- Australian Location of Australian in British Columbia
- Coordinates: 52°43′59″N 122°27′04″W﻿ / ﻿52.73306°N 122.45111°W
- Country: Canada
- Province: British Columbia
- Region: North Cariboo
- North Cariboo: Cariboo
- Time zone: UTC−07:00 (PT)
- Area codes: 250, 778, 236, & 672
- Highway: Highway 97

= Australian, British Columbia =

Australian is an unincorporated community on the east side of the Fraser River in the North Cariboo region of central British Columbia. On BC Highway 97, the locality is by road about 85 km north of Williams Lake and 33 km south of Quesnel.

==Name origin==
In 1861, gold prospectors Andrew Olson (alt. Olesen, Olsen), William and Stephen Downes, and George Cook, who met in Victoria (Australia), were drawn to the Colony of British Columbia by the Fraser Canyon Gold Rush. Determining that farming would likely be more lucrative, the four formed a partnership and had pre-empted several parcels in the area by June 1863. They built a log cabin on the higher slopes, called the Palace Hotel, which served as a roadhouse, but business was not brisk because most travelled on the Soda Creek–Quesnel steamboat. The following spring, they planted potatoes about 1 mi northwest on lower more arable ground beside the creek. The Australian background of the founders reflected in the local name of "The Australian's Place" which emerged for the ranch, then later as the "Australian Ranch". Australian Creek derived its name from the adjacent ranch.

==Partnership era==
After the buyer of their 1864 potato crop never paid them, the disillusioned George Cook left the partnership. When the 1865 extension of the Cariboo Road to Quesnel bypassed the Palace Hotel, the men built a substantial two-storey log roadhouse beside the road at the creek site in 1866. Becoming known as "Australian House", the stop served meals to stage passengers while BC Express (BX) changed the horses.

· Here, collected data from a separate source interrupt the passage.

(* ===== verification/Machine.v ===== *)
(** * The abstract actor machine

    What the runtime promises its users, without identifiers, tables, routers,
    events, goroutine positions or the clock: actors with an inbox, a state, a
    status and a restart count, and a directory of names.  The machine moves by
    labelled steps, each with the guard it promises ("a message is accepted
    while the actor is not stopped and its inbox has room", "a goroutine that
    has returned takes nothing more").

    The file defines the machine, the abstraction of a runtime, and proves that
    every step of the running system is a trace of the machine whose labels are
    the caller's or those of the one goroutine that ran.  The theorem on
    histories reads an actor's whole life off the labels: what was accepted,
    what was taken, which states it went through. *)

From S2P Require Import Prelude Types Mailbox Resolver Registry Routing Outcomes Monitors PubSub.
From S2P Require Import Fnv Program State Emit Send Lifecycle Broker Cron Actor Prim System.
From S2P Require Import Invariants Scheduler Safety.

(** ** The machine *)

Record aactor := mkAactor {
  aa_id : string;
  aa_status : actorStatusCode;
  aa_inbox : Spec.queue;
  aa_state : actorState;
  aa_initial : payload;
  aa_restarts : Z;
  aa_alive : bool
}.

Record machine := mkMachine {
  ma_actors : gmap nat aactor;
  ma_directory : gmap string nat
}.

Definition empty_machine : machine := mkMachine ∅ ∅.

Definition with_status (s : actorStatusCode) (a : aactor) : aactor :=
  mkAactor (aa_id a) s (aa_inbox a) (aa_state a) (aa_initial a) (aa_restarts a) (aa_alive a).
Definition with_inbox (q : Spec.queue) (a : aactor) : aactor :=
  mkAactor (aa_id a) (aa_status a) q (aa_state a) (aa_initial a) (aa_restarts a) (aa_alive a).
Definition with_state (s : actorState) (a : aactor) : aactor :=
  mkAactor (aa_id a) (aa_status a) (aa_inbox a) s (aa_initial a) (aa_restarts a) (aa_alive a).

(** A new actor, its state initial and its inbox empty. *)
Definition spawn (id : string) (init : payload) (cap : Z) : aactor :=
  mkAactor id ActorStartingCode (Spec.new cap) (newActorState init) init 0 true.

(** An actor at its initial state once more. *)
Definition revive (a : aactor) : aactor :=
  mkAactor (aa_id a) ActorRestartCode (aa_inbox a) (newActorState (aa_initial a)) (aa_initial a)
    (aa_restarts a + 1) (aa_alive a).

(** Nothing is accepted any more; what is queued stays. *)
Definition shut (a : aactor) : aactor :=
  with_status ActorStoppedCode (with_inbox (Spec.stop (aa_inbox a)) a).

Definition bury (a : aactor) : aactor :=
  mkAactor (aa_id a) (aa_status a) (aa_inbox a) (aa_state a) (aa_initial a) (aa_restarts a) false.

Inductive label :=
  (* of any caller *)
  | Spawned (l : nat) (id : string) (init : payload) (cap : Z)
  | Removed (id : string)
  | Posted (l : nat) (msg : Message)
  | Stopping (l : nat)
  | Halted (l : nat)
  (* of the actor's goroutine *)
  | Took (l : nat) (msgs : list Message)
  | Became (l : nat) (next : payload)
  | Restarted (l : nat) (err : string)
  | Running (l : nat)
  | Ended (l : nat)
  | Exited (l : nat).

(** Whose label it is. *)
Definition owner (lb : label) : option nat :=
  match lb with
  | Spawned _ _ _ _ | Removed _ | Posted _ _ | Stopping _ | Halted _ => None
  | Took l _ | Became l _ | Restarted l _ | Running l | Ended l | Exited l => Some l
  end.

(** A caller's label, or one of the goroutine at [who]. *)
Definition permitted (who : option nat) (lb : label) : Prop := owner lb = None \/ owner lb = who.

Section machine.
Context (policy : SupervisorPolicy).

(** The change of one actor, with its guard. *)
Inductive astep (a : aactor) : label -> aactor -> Prop :=
  | a_posted l msg q :
      aa_status a <> ActorStoppedCode -> Spec.push msg (aa_inbox a) = (q, SubmitAccepted) ->
      astep a (Posted l msg) (with_inbox q a)
  | a_stopping l :
      aa_status a <> ActorStoppedCode -> astep a (Stopping l) (with_status ActorStoppingCode a)
  | a_halted l : astep a (Halted l) (shut a)
  | a_took l msgs rest :
      aa_alive a = true -> Spec.items (aa_inbox a) = msgs ++ rest ->
      astep a (Took l msgs)
        (with_inbox (Spec.mkQueue rest (Spec.capacity (aa_inbox a)) (Spec.stopped (aa_inbox a))) a)
  | a_became l next :
      aa_alive a = true -> astep a (Became l next) (with_state (as_apply next (aa_state a)) a)
  | a_restarted l err :
      aa_alive a = true -> policy (aa_id a) err (aa_restarts a) = DecisionRestart ->
      astep a (Restarted l err) (revive a)
  | a_running l : aa_alive a = true -> astep a (Running l) (with_status ActorRunningCode a)
  | a_ended l : aa_alive a = true -> astep a (Ended l) (with_status ActorStoppedCode a)
  | a_exited l :
      aa_alive a = true -> aa_status a = ActorStoppedCode -> astep a (Exited l) (bury a).

(** The actor a label changes. *)
Definition subject (lb : label) : option nat :=
  match lb with
  | Spawned _ _ _ _ | Removed _ => None
  | Posted l _ | Stopping l | Halted l | Took l _ | Became l _ | Restarted l _ | Running l
  | Ended l | Exited l => Some l
  end.

Inductive mstep (m : machine) : label -> machine -> Prop :=
  | m_spawned l id init cap :
      ma_actors m !! l = None -> ma_directory m !! id = None -> id <> ""%string ->
      mstep m (Spawned l id init cap)
        (mkMachine (<[l := spawn id init cap]> (ma_actors m)) (<[id := l]> (ma_directory m)))
  | m_removed id l a :
      ma_directory m !! id = Some l -> ma_actors m !! l = Some a ->
      aa_status a = ActorStoppedCode ->
      mstep m (Removed id) (mkMachine (ma_actors m) (delete id (ma_directory m)))
  | m_actor lb l a a' :
      subject lb = Some l -> ma_actors m !! l = Some a -> astep a lb a' ->
      mstep m lb (mkMachine (<[l := a']> (ma_actors m)) (ma_directory m)).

The grain, hay, and vegetable crops grown during the 1870s and 1880s ranch development supplied miners, as did the slaughterhouse, which processed the large herd of cattle and dairy cows. In 1872, William Downes died of tuberculosis, leaving Andrew Olson and Stephen Downes as equal partners. After an 1886 fire burned down the BX barn, rebuilding was immediate. In 1898, Stephen died. In 1900, the ranch was advertised for sale.

==Yorston era==
In 1903, John (Jack) MacKay Yorston and his younger brother Robert bought the ranch. Jack was the BX agent at 150 Mile House, and Robert drove the Quesnel–Barkerville stage. In 1905, Robert built a two-storey log house prior to his wedding in the new year. When the roadhouse and this house burned to the ground in 1906, they built a two-storey frame house as a replacement. Five of the upstairs bedrooms were for guests and two for family.

The Australian post office operated from a residence 1923–1947. When lightning struck the ranch in 1929, a barn collapsed upon the cows inside, killing one and stunning an employee.

John died in 1937 and Robert in 1943. The roadhouse closed the next year.

By the 1950s, the highway had been relocated to higher ground. When a road culvert failed in 1955, a torrent of water reached 12 ft up the ranch buildings, causing damage estimated at more than $50,000. The dilapidated former roadhouse was demolished a year later.

An annual fall corn maze was introduced in 2004, with a haunted house added in 2005. The ranch is a 300 grass fed beef cow operation, which has expanded into dog food production and selling perennial flowers locally. In 2019, the ranch, managed by the fifth generation of the family, was recognized with a Century Farm Award for over 100 years of ranching in BC.

==Railway==
The development of the Pacific Great Eastern Railway (PGE) mirrors that of Alexandria. The ranch was a flag stop by 1922. The wye was 1.7 mi south of the former station.

In June 1921, when a handcar collided with a freight train near the rail bridge after dark, the employee on board was not discovered until the next morning. Despite a triple fracture of the skull and a piece of the frontal bone penetrating the brain, an operation at Quesnel hospital was successful. Construction of this trestle bridge over the creek was completed that month.

In 1960, a 653 ft long and 130 ft deep wooden trestle was constructed over the creek on a new alignment about 35 ft east of the old trestle. In 1977, a huge fill replaced the bridge. In 1979, the trestle was dismantled.

==Natural gas compressor station==
In 1967, Compressor Station – Australian No. 5 was installed on the Westcoast Pipeline. In 2020, a new compressor unit, gas cooler, and building replaced the previous infrastructure.